WASHINGTON – A top Senate Republican said the Trump administration has failed to justify the ouster of two government watchdogs and suggested the vague rationale would fuel speculation that "political" motivations are at play.
The unusual rebuke – from Sen. Chuck Grassley, an Iowa Republican who has long supported government whistleblowers – comes amid intense congressional scrutiny of President Donald Trump's decision to fire Steve Linick, the State Department's inspector general, on May 15. Trump said he removed Linick at the urging of Secretary of State Mike Pompeo.
Linick was investigating two matters that touched directly on Pompeo's actions: allegations that he used a State Department employee to run personal errands, and the State Department's decision to greenlight a highly controversial $8 billion weapons sale to Saudi Arabia and the United Arab Emirates.
Grassley and other lawmakers have also raised alarms about Trump's removal of Michael Atkinson, the inspector general for the intelligence community, who informed congressional leaders about a whistleblower complaint that led to the president's impeachment.
"Without sufficient explanation, it’s fair to question the president’s rationale for removing an inspector general," Grassley, normally a staunch Trump ally, said in a statement Tuesday night.
The 4 ousted watchdogs: The Trump administration has recently moved to oust 4 government watchdogs.

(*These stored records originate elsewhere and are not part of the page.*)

(** * OnlyBinge streaming client: session guard, entitlement gate,
      embed player failover and watch-progress tracking

    A shallow embedding of the stateful core of [src/streaming-platform.js].
    Every JavaScript function that is modelled keeps its name; the module
    variables it reads and writes, the browser objects it touches and the
    answers of the remote collaborators (identity provider, datastore,
    embed providers) are fields of an explicit world record that the
    functions thread through a small exception monad. *)

From Stdlib Require Import ZArith QArith Qround Lia Lqa Floats Ascii String.
From stdpp Require Import gmap strings list pretty sorting.

Local Open Scope string_scope.
Local Open Scope list_scope.
Local Open Scope Z_scope.

(** ** Completions and the effect monad

    A JavaScript call either completes normally with a value or throws
    (an awaited promise that rejects throws at the [await]).  Effects that
    happened before a throw stay in the world. *)

Inductive completion (A : Type) : Type :=
| Normal (a : A)
| Thrown (what : string).
Arguments Normal {A} a.
Arguments Thrown {A} what.

Definition eff (W A : Type) : Type := W -> completion A * W.

Definition ret {W A} (a : A) : eff W A := fun w => (Normal a, w).

Definition bind {W A B} (c : eff W A) (k : A -> eff W B) : eff W B :=
  fun w =>
    match c w with
    | (Normal a, w') => k a w'
    | (Thrown e, w') => (Thrown e, w')
    end.

Definition throw {W A} (e : string) : eff W A := fun w => (Thrown e, w).

(** [try { c } catch (e) { h e }] *)
Definition try_catch {W A} (c : eff W A) (h : string -> eff W A) : eff W A :=
  fun w =>
    match c w with
    | (Normal a, w') => (Normal a, w')
    | (Thrown e, w') => h e w'
    end.
Definition entryToPoint (entry : BasesEntry) (config : ScatterConfig)
  : PointOrSkipped :=
  match xAxis config with
  | None =>
      IsSkipped {| sfile := file entry; reason := "X axis property not configured" |}
  | Some xAxis =>
  match yAxis config with
  | None =>
      IsSkipped {| sfile := file entry; reason := "Y axis property not configured" |}
  | Some yAxis =>
  match extractNumericValue entry xAxis with
  | NumFailure r => IsSkipped {| sfile := file entry; reason := r |}
  | NumSuccess xValue =>
  match extractNumericValue entry yAxis with
  | NumFailure r => IsSkipped {| sfile := file entry; reason := r |}
  | NumSuccess yValue =>
      let categoryResult := extractCategoryValue entry (colorBy config) in
      let category :=
        match categoryResult with
        | CatSuccess v => Some v
        | CatFailure => None
        end in
      IsPoint {| x := xValue; y := yValue; category := category;
                 label := basename (file entry); pfile := file entry;
                 entry := entry |}
  end end end end.

(** [extractCategories]: the loop over [points], with the [seen] set and
    the [categories] array as its state. *)
Definition extractCategories_step (st : gset string * list string)
  (point : ScatterPoint) : gset string * list string :=
  let '(seen, categories) := st in
  match category point with
  | Some c =>
      if bool_decide (c ∈ seen) then (seen, categories)
      else ({[ c ]} ∪ seen, categories ++ [c])
  | None => (seen, categories)
  end.

Definition extractCategories (points : list ScatterPoint) : list string :=
  snd (foldl extractCategories_step (∅, []) points).

(** [extractDataFromEntries]: the loop fills [points] and [skipped]. *)
Definition extractDataFromEntries_step (config : ScatterConfig)
  (st : list ScatterPoint * list SkippedEntry) (entry : BasesEntry)
  : list ScatterPoint * list SkippedEntry :=
  let '(points, skipped) := st in
  match entryToPoint entry config with
  | IsPoint p => (points ++ [p], skipped)
  | IsSkipped s => (points, skipped ++ [s])
  end.

Definition extractDataFromEntries (entries : list BasesEntry)
  (config : ScatterConfig) : DataExtractionResult :=
  let '(points, skipped) :=
    foldl (extractDataFromEntries_step config) ([], []) entries in
  {| points := points; skipped := skipped;
     categories := extractCategories points |}.

End WithNumber.

(** The default value of the [paddingPercent] parameter. *)
Definition DEFAULT_PADDING : number := Fin (Q2Qc (1 # 20)).

(** [calculateAxisBounds]; the optional argument is [None] when the caller
    leaves it out. *)
Definition calculateAxisBounds (values : list number)
  (paddingPercent : option number) : option AxisBounds :=
  let paddingPercent := default DEFAULT_PADDING paddingPercent in
  if bool_decide (length values = 0%nat) then None
  else
    let min := Math_min values in
    let max := Math_max values in
    let range := (max - min)%js in
    let padding :=
      if (range === zero)%js
      then (Math_abs min * paddingPercent || one)%js
      else (range * paddingPercent)%js in
    Some {| min := (min - padding)%js; max := (max + padding)%js |}.

Definition calculatePlotBounds (points : list ScatterPoint)
  (paddingPercent : option number) : option PlotBounds :=
  let paddingPercent := default DEFAULT_PADDING paddingPercent in
  if bool_decide (length points = 0%nat) then None
  else
    let xValues := map x points in
    let yValues := map y points in
    match calculateAxisBounds xValues (Some paddingPercent),
          calculateAxisBounds yValues (Some paddingPercent) with
    | Some xBounds, Some yBounds => Some {| bx := xBounds; by_ := yBounds |}
    | _, _ => None
    end.

Definition createLinearScale (domainMin domainMax rangeMin rangeMax : number)
  : number → number :=
  let domainSpan := (domainMax - domainMin)%js in
  let rangeSpan := (rangeMax - rangeMin)%js in
  if (domainSpan === zero)%js then
    λ _, ((rangeMin + rangeMax) / two)%js
  else
    λ value,
      let normalized := ((value - domainMin) / domainSpan)%js in
      (rangeMin + normalized * rangeSpan)%js.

Here they are:
Grassley had demanded explanations from the White House for Atkinson's and Linick's ousters, but said the response he received from White House Counsel Pat Cipollone was insufficient. In a May 26 letter, Cipollone asserted Trump's "constitutional right" to remove the two inspector generals, who are charged with ferreting out corruption and waste inside the federal government.
"If the president has a good reason to remove an inspector general, just tell Congress what it is. Otherwise, the American people will be left speculating whether political or self interests are to blame," Grassley said Wednesday. "That’s not good for the presidency or government accountability."

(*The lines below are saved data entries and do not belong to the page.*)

(** *** [bindLeaderElectionFlags] *)

Definition bindLeaderElectionFlags (l : LeaderElectionConfig)
    (fs : FlagSet klog_Value) : option (FlagSet klog_Value) :=
  fs ← DurationVar pLeaseDuration "leader-elect-lease-duration"
         (LeaseDuration l)
         ("" +:+
          "The duration that non-leader candidates will wait after observing a leadership " +:+
          "renewal until attempting to acquire leadership of a led but unrenewed leader " +:+
          "slot. This is effectively the maximum duration that a leader can be stopped " +:+
          "before it is replaced by another candidate. This is only applicable if leader " +:+
          "election is enabled.")
         fs;
  fs ← DurationVar pRenewDeadline "leader-elect-renew-deadline"
         (RenewDeadline l)
         ("" +:+
          "The interval between attempts by the acting master to renew a leadership slot " +:+
          "before it stops leading. This must be less than or equal to the lease duration. " +:+
          "This is only applicable if leader election is enabled.")
         fs;
  DurationVar pRetryPeriod "leader-elect-retry-period"
    (RetryPeriod l)
    ("" +:+
     "The duration the clients should wait between attempting acquisition and renewal " +:+
     "of a leadership. This is only applicable if leader election is enabled.")
    fs.

(** *** [Flags] *)

(** [o.AddFlags(fs, c)] *)
Definition AddFlags (g : Group) (o c : Options g)
    (fs : FlagSet klog_Value) : option (FlagSet klog_Value) :=
  Some (Options_AddFlags g o c fs).

(** [fl.Name = strings.Replace(fl.Name, "_", "-", -1)] *)
Definition renamed (fl : goFlag klog_Value) : goFlag klog_Value :=
  {| go_Name := strings_Replace (go_Name fl) "_" "-" (-1);
     go_Usage := go_Usage fl;
     go_Value := go_Value fl;
     go_DefValue := go_DefValue fl |}.

(** The callback handed to [local.VisitAll]. *)
Definition addKlogFlag (fl : goFlag klog_Value) (kfs : FlagSet klog_Value)
  : option (FlagSet klog_Value) :=
  AddGoFlag klog_Value_String (renamed fl) kfs.

Definition Flags (s : KubeSphereControllerManagerOptions E)
  : option (NamedFlagSets klog_Value) :=
  let fss := {| Order := []; FlagSets := ∅ |} in
  fss ← onFlagSet "kubernetes"
          (AddFlags Kubernetes (KubernetesOptions s) (KubernetesOptions s))
          fss;
  fss ← onFlagSet "devops"
          (AddFlags Devops (DevopsOptions s) (DevopsOptions s)) fss;
  fss ← onFlagSet "s3" (AddFlags S3 (S3Options s) (S3Options s)) fss;
  fss ← onFlagSet "authentication"
          (AddFlags Authentication (AuthenticationOptions s)
             (AuthenticationOptions s))
          fss;
  fss ← onFlagSet "ldap" (AddFlags Ldap (LdapOptions s) (LdapOptions s)) fss;
  fss ← onFlagSet "openpitrix"
          (AddFlags OpenPitrix (OpenPitrixOptions s) (OpenPitrixOptions s))
          fss;
  fss ← onFlagSet "network"
          (AddFlags Network (NetworkOptions s) (NetworkOptions s)) fss;
  fss ← onFlagSet "multicluster"
          (AddFlags MultiCluster (MultiClusterOptions s)
             (MultiClusterOptions s))
          fss;
  fss ← onFlagSet "servicemesh"
          (AddFlags ServiceMesh (ServiceMeshOptions s)
             (ServiceMeshOptions s))
          fss;
  fss ← onFlagSet "gateway"
          (AddFlags Gateway (GatewayOptions s) (GatewayOptions s)) fss;
  fss ← onFlagSet "leaderelection"
          (fun fs =>
             fs ← bindLeaderElectionFlags (LeaderElection s) fs;
             fs ← BoolVar pLeaderElect "leader-elect" (LeaderElect s)
                    ("" +:+
                     "Whether to enable leader election. This field should be enabled when controller manager" +:+
                     "deployed with multiple replicas.")
                    fs;
             StringVar pWebhookCertDir "webhook-cert-dir" (WebhookCertDir s)
               ("" +:+
                "Certificate directory used to setup webhooks, need tls.crt and tls.key placed inside." +:+
                "if not set, webhook server would look up the server key and certificate in" +:+
                "{TempDir}/k8s-webhook-server/serving-certs")
               fs)
          fss;
  fss ← onFlagSet "generic"
          (StringVar pApplicationSelector "application-selector"
             (ApplicationSelector s)
             ("" +:+
              "Only reconcile application(sigs.k8s.io/application) objects match given selector, this could avoid conflicts with " +:+
              "other projects built on top of sig-application. Default behavior is to reconcile all of application objects."))
          fss;
  onFlagSet "klog"
    (fun kfs =>
       let local := klog_InitFlags (flag_NewFlagSet klog_Value "klog") in
       VisitAll addKlogFlag local kfs)
    fss.

End Registration.

Section Validation.
Context {E : External}.

(** *** [Validate] *)

Definition Validate : M E (list error) :=
  let errs := [] in
  r <- validateGroup Devops ;;
  let errs := errs ++ r in
  r <- validateGroup Kubernetes ;;
  let errs := errs ++ r in
  r <- validateGroup S3 ;;
  let errs := errs ++ r in
  r <- validateGroup OpenPitrix ;;
  let errs := errs ++ r in
  r <- validateGroup Network ;;
  let errs := errs ++ r in
  r <- validateGroup Ldap ;;
  let errs := errs ++ r in
  r <- validateGroup MultiCluster ;;
  let errs := errs ++ r in
  selector <- gets ApplicationSelector ;;
  if negb (String.length selector =? 0)%nat then
    parsed <- parseSelector selector ;;
    match parsed with
    | inr err => ret (errs ++ [err])
    | inl _ => ret errs
    end
  else ret errs.

End Validation.

(** ** What a run of [Validate] is made of *)

Section Observations.
Context {E : External}.
(** C1, as amended.  When the total weighted intensity [A] is zero,
    [calculate_2D_moments] does not fail: it returns the five moments, and
    each of them is an infinity or NaN; on an all-zero frame of at least 2
    rows and 2 columns all five are NaN. *)
Theorem moments_of_zero_weight data sc a :
  total_weight data sc = Ok (Fin a) -> (a == 0)%Q ->
  (exists avgx avgy sig2x sig2y sig2xy,
     calculate_2D_moments data sc true = Ok [avgx; avgy; sig2x; sig2y; sig2xy] /\
     isfinite avgx = false /\ isfinite avgy = false /\
     isfinite sig2x = false /\ isfinite sig2y = false /\ isfinite sig2xy = false) /\
  (forall n0 n1,
     data = uniform_frame n0 n1 (Fin 0) -> sc = default_scale ->
     (2 <= n0)%nat -> (2 <= n1)%nat ->
     calculate_2D_moments data sc true = Ok [NaN; NaN; NaN; NaN; NaN]).
Proof.
  intros HA Ha. split.
  - unfold total_weight in HA. unfold calculate_2D_moments.
    destruct (np_gradient (map (fmul (fst sc)) (np_arange (shape1 data)))) as [dx | e];
      [|discriminate HA].
    destruct (np_gradient (map (fmul (snd sc)) (np_arange (shape0 data)))) as [dy | e];
      [|discriminate HA].
    cbn [bind] in *. injection HA as HA. rewrite HA.
    do 5 eexists. split; [reflexivity|].
    repeat split; apply fdiv_by_zero; exact Ha.
  - intros n0 n1 -> -> H0 H1. now apply blank_frame_moments.
Qed.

Democrats have opened an investigation into Linick's ouster, saying it smacks of political retaliation and suggesting Pompeo was trying quash Linick's investigations.
"If Secretary Pompeo’s recommendation to remove Mr. Linick was made to chill or curtail these, or any, investigations the State Department’s Office of the Inspector General was pursuing, we believe Mr. Linick’s termination could be considered an unlawful act of retaliation and should be reversed immediately," House Foreign Affairs Committee Chairman Eliot Engel, D-N.Y., wrote in a letter Wednesday to the State Department's No. 2 official, Stephen Biegun.
Pompeo has dismissed accusations of wrongdoing and said Linick's ouster was not retaliatory.
"It’s patently false. I have no sense of what investigations were taking place inside the Inspector General’s Office," he told reporters during a May 20 media briefing. But moments later, Pompeo conceded that he did know about the Saudi arms probe, telling reporters he answered written questions from the IG's office.
"That was some time earlier this year, as best I can recall," he said, adding that he didn't know the scope or outcome of that inquiry.
Sen. Bob Menendez, the top Democrat on the Senate Foreign Relations Committee, charged that Pompeo is now seeking a second weapons sale to Saudi Arabia and suggested Linick may have been an obstacle to that deal.
"The administration is currently trying to sell thousands more precision-guided bombs to the President's 'friend,' Saudi Crown Prince Mohammed bin Salman," Menendez wrote in an op-ed published Wednesday by CNN. "Before we went into pandemic lockdown, I received draft State Department documentation that it is now pursuing this previously undisclosed sale -- details of which have not yet been made public."
He said Pompeo has refused to answer his questions about the draft document.
Grassley said Linick's replacement – Stephen J. Akard, a one-time aide to Vice President Mike Pence – has a conflict of interest because he also serves in another top role at the State Department. Trump appointed Akard to lead the agency's Office of Foreign Missions, a position he has held since 2019.
Grassley blasted the decision to put a State Department political appointee in the inspector general's office and allow him to keep both positions.
"The White House Counsel’s letter does not address this glaring conflict of interest," he said. "Congress established inspectors general to serve the American people – to be independent and objective watchdogs, not agency lapdogs. That’s the only way they can help drain the swamp of waste, fraud, and abuse entrenched within unelected bureaucracies."
Engel also took aim at Akard, who worked as an economic adviser for Pence when the now-vice president was Indiana's governor.
In addition to his conflicting dual roles, "Akard has no investigatory or law enforcement experience," Engel said in his letter Wednesday. "Even if he were to completely sever his ties with the Department, he would remain unqualified to run the OIG ... We are left with the unavoidable impression that the real reason for placing Ambassador Akard in the OIG is so that he may undermine and scale back the work of the office."
Engel and other Democrats have asked the State Department to turn over internal documents related to Linick's firing and called on the IG's office to share information about the investigations of Pompeo and the Saudi arms sale.